§ AIM OF THE TASK:
Print the data exactly, leaving nothing out.

§ Dataset entries:
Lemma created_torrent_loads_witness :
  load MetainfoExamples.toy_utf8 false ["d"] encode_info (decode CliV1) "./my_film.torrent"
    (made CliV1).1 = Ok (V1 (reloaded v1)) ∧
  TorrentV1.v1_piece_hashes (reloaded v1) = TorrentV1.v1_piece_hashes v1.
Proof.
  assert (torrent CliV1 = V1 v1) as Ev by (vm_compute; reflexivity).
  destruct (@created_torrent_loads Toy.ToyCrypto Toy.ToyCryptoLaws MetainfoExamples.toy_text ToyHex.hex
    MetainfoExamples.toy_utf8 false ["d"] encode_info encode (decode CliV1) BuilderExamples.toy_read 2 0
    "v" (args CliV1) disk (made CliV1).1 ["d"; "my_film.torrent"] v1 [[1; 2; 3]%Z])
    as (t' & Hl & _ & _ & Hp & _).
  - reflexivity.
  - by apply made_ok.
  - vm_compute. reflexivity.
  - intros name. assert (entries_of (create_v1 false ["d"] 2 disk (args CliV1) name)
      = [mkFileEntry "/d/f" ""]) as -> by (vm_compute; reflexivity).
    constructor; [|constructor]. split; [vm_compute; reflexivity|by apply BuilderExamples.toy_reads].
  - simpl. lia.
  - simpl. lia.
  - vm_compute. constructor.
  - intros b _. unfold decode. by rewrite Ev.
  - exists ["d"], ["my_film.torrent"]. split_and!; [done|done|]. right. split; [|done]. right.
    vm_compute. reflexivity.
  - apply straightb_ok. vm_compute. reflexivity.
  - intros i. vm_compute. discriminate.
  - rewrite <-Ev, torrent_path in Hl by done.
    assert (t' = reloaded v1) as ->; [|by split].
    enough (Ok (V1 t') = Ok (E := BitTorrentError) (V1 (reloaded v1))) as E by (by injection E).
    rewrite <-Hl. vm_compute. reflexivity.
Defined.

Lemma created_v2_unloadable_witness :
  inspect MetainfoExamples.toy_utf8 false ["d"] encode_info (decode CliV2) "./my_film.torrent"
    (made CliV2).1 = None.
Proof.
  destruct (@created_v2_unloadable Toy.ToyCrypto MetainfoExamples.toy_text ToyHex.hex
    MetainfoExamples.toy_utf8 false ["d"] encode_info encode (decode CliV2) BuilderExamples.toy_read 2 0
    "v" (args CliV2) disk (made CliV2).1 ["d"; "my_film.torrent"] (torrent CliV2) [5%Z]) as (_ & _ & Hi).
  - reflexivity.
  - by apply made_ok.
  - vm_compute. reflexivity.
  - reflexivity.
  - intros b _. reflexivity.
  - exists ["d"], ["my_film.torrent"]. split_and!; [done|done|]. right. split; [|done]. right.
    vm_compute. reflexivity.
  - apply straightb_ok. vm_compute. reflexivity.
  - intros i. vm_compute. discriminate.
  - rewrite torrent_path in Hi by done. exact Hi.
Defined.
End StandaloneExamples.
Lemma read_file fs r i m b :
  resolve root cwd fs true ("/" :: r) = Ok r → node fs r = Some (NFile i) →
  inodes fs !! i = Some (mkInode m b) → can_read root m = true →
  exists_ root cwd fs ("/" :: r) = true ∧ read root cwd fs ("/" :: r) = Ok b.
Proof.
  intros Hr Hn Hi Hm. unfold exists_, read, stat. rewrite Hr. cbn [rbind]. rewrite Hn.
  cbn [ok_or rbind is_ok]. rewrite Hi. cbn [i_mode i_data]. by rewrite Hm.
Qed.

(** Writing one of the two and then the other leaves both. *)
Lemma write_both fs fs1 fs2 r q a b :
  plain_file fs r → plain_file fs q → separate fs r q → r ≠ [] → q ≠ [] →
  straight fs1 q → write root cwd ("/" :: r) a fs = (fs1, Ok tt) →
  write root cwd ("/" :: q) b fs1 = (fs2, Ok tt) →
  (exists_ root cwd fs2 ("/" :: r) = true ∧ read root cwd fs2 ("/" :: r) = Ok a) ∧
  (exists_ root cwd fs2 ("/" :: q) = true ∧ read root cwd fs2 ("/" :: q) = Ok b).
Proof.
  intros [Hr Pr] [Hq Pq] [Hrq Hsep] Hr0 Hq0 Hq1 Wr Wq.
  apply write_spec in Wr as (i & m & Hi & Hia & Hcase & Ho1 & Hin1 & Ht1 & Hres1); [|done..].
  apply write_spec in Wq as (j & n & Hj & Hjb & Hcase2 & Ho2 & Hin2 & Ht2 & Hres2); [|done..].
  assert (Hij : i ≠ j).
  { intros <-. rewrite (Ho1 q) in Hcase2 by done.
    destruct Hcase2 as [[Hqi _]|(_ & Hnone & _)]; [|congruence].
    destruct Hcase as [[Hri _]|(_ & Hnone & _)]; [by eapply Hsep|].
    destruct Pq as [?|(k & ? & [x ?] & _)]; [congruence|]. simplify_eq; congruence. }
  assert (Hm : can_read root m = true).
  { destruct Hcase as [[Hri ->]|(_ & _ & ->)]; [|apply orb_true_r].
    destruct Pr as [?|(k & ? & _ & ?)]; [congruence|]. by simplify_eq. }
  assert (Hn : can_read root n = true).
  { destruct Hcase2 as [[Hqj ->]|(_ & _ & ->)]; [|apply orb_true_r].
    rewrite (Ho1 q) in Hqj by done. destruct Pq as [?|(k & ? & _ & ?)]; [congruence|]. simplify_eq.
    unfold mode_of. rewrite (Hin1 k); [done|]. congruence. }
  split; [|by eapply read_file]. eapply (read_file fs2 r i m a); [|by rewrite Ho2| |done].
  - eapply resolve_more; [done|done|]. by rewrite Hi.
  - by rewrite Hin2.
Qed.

§ TASK ANSWER:
Lemma created_torrent_loads_witness :
  load MetainfoExamples.toy_utf8 false ["d"] encode_info (decode CliV1) "./my_film.torrent"
    (made CliV1).1 = Ok (V1 (reloaded v1)) ∧
  TorrentV1.v1_piece_hashes (reloaded v1) = TorrentV1.v1_piece_hashes v1.
Proof.
  assert (torrent CliV1 = V1 v1) as Ev by (vm_compute; reflexivity).
  destruct (@created_torrent_loads Toy.ToyCrypto Toy.ToyCryptoLaws MetainfoExamples.toy_text ToyHex.hex
    MetainfoExamples.toy_utf8 false ["d"] encode_info encode (decode CliV1) BuilderExamples.toy_read 2 0
    "v" (args CliV1) disk (made CliV1).1 ["d"; "my_film.torrent"] v1 [[1; 2; 3]%Z])
    as (t' & Hl & _ & _ & Hp & _).
  - reflexivity.
  - by apply made_ok.
  - vm_compute. reflexivity.
  - intros name. assert (entries_of (create_v1 false ["d"] 2 disk (args CliV1) name)
      = [mkFileEntry "/d/f" ""]) as -> by (vm_compute; reflexivity).
    constructor; [|constructor]. split; [vm_compute; reflexivity|by apply BuilderExamples.toy_reads].
  - simpl. lia.
  - simpl. lia.
  - vm_compute. constructor.
  - intros b _. unfold decode. by rewrite Ev.
  - exists ["d"], ["my_film.torrent"]. split_and!; [done|done|]. right. split; [|done]. right.
    vm_compute. reflexivity.
  - apply straightb_ok. vm_compute. reflexivity.
  - intros i. vm_compute. discriminate.
  - rewrite <-Ev, torrent_path in Hl by done.
    assert (t' = reloaded v1) as ->; [|by split].
    enough (Ok (V1 t') = Ok (E := BitTorrentError) (V1 (reloaded v1))) as E by (by injection E).
    rewrite <-Hl. vm_compute. reflexivity.
Defined.

Lemma created_v2_unloadable_witness :
  inspect MetainfoExamples.toy_utf8 false ["d"] encode_info (decode CliV2) "./my_film.torrent"
    (made CliV2).1 = None.
Proof.
  destruct (@created_v2_unloadable Toy.ToyCrypto MetainfoExamples.toy_text ToyHex.hex
    MetainfoExamples.toy_utf8 false ["d"] encode_info encode (decode CliV2) BuilderExamples.toy_read 2 0
    "v" (args CliV2) disk (made CliV2).1 ["d"; "my_film.torrent"] (torrent CliV2) [5%Z]) as (_ & _ & Hi).
  - reflexivity.
  - by apply made_ok.
  - vm_compute. reflexivity.
  - reflexivity.
  - intros b _. reflexivity.
  - exists ["d"], ["my_film.torrent"]. split_and!; [done|done|]. right. split; [|done]. right.
    vm_compute. reflexivity.
  - apply straightb_ok. vm_compute. reflexivity.
  - intros i. vm_compute. discriminate.
  - rewrite torrent_path in Hi by done. exact Hi.
Defined.
End StandaloneExamples.
Lemma read_file fs r i m b :
  resolve root cwd fs true ("/" :: r) = Ok r → node fs r = Some (NFile i) →
  inodes fs !! i = Some (mkInode m b) → can_read root m = true →
  exists_ root cwd fs ("/" :: r) = true ∧ read root cwd fs ("/" :: r) = Ok b.
Proof.
  intros Hr Hn Hi Hm. unfold exists_, read, stat. rewrite Hr. cbn [rbind]. rewrite Hn.
  cbn [ok_or rbind is_ok]. rewrite Hi. cbn [i_mode i_data]. by rewrite Hm.
Qed.

(** Writing one of the two and then the other leaves both. *)
Lemma write_both fs fs1 fs2 r q a b :
  plain_file fs r → plain_file fs q → separate fs r q → r ≠ [] → q ≠ [] →
  straight fs1 q → write root cwd ("/" :: r) a fs = (fs1, Ok tt) →
  write root cwd ("/" :: q) b fs1 = (fs2, Ok tt) →
  (exists_ root cwd fs2 ("/" :: r) = true ∧ read root cwd fs2 ("/" :: r) = Ok a) ∧
  (exists_ root cwd fs2 ("/" :: q) = true ∧ read root cwd fs2 ("/" :: q) = Ok b).
Proof.
  intros [Hr Pr] [Hq Pq] [Hrq Hsep] Hr0 Hq0 Hq1 Wr Wq.
  apply write_spec in Wr as (i & m & Hi & Hia & Hcase & Ho1 & Hin1 & Ht1 & Hres1); [|done..].
  apply write_spec in Wq as (j & n & Hj & Hjb & Hcase2 & Ho2 & Hin2 & Ht2 & Hres2); [|done..].
  assert (Hij : i ≠ j).
  { intros <-. rewrite (Ho1 q) in Hcase2 by done.
    destruct Hcase2 as [[Hqi _]|(_ & Hnone & _)]; [|congruence].
    destruct Hcase as [[Hri _]|(_ & Hnone & _)]; [by eapply Hsep|].
    destruct Pq as [?|(k & ? & [x ?] & _)]; [congruence|]. simplify_eq; congruence. }
  assert (Hm : can_read root m = true).
  { destruct Hcase as [[Hri ->]|(_ & _ & ->)]; [|apply orb_true_r].
    destruct Pr as [?|(k & ? & _ & ?)]; [congruence|]. by simplify_eq. }
  assert (Hn : can_read root n = true).
  { destruct Hcase2 as [[Hqj ->]|(_ & _ & ->)]; [|apply orb_true_r].
    rewrite (Ho1 q) in Hqj by done. destruct Pq as [?|(k & ? & _ & ?)]; [congruence|]. simplify_eq.
    unfold mode_of. rewrite (Hin1 k); [done|]. congruence. }
  split; [|by eapply read_file]. eapply (read_file fs2 r i m a); [|by rewrite Ho2| |done].
  - eapply resolve_more; [done|done|]. by rewrite Hi.
  - by rewrite Hin2.
Qed.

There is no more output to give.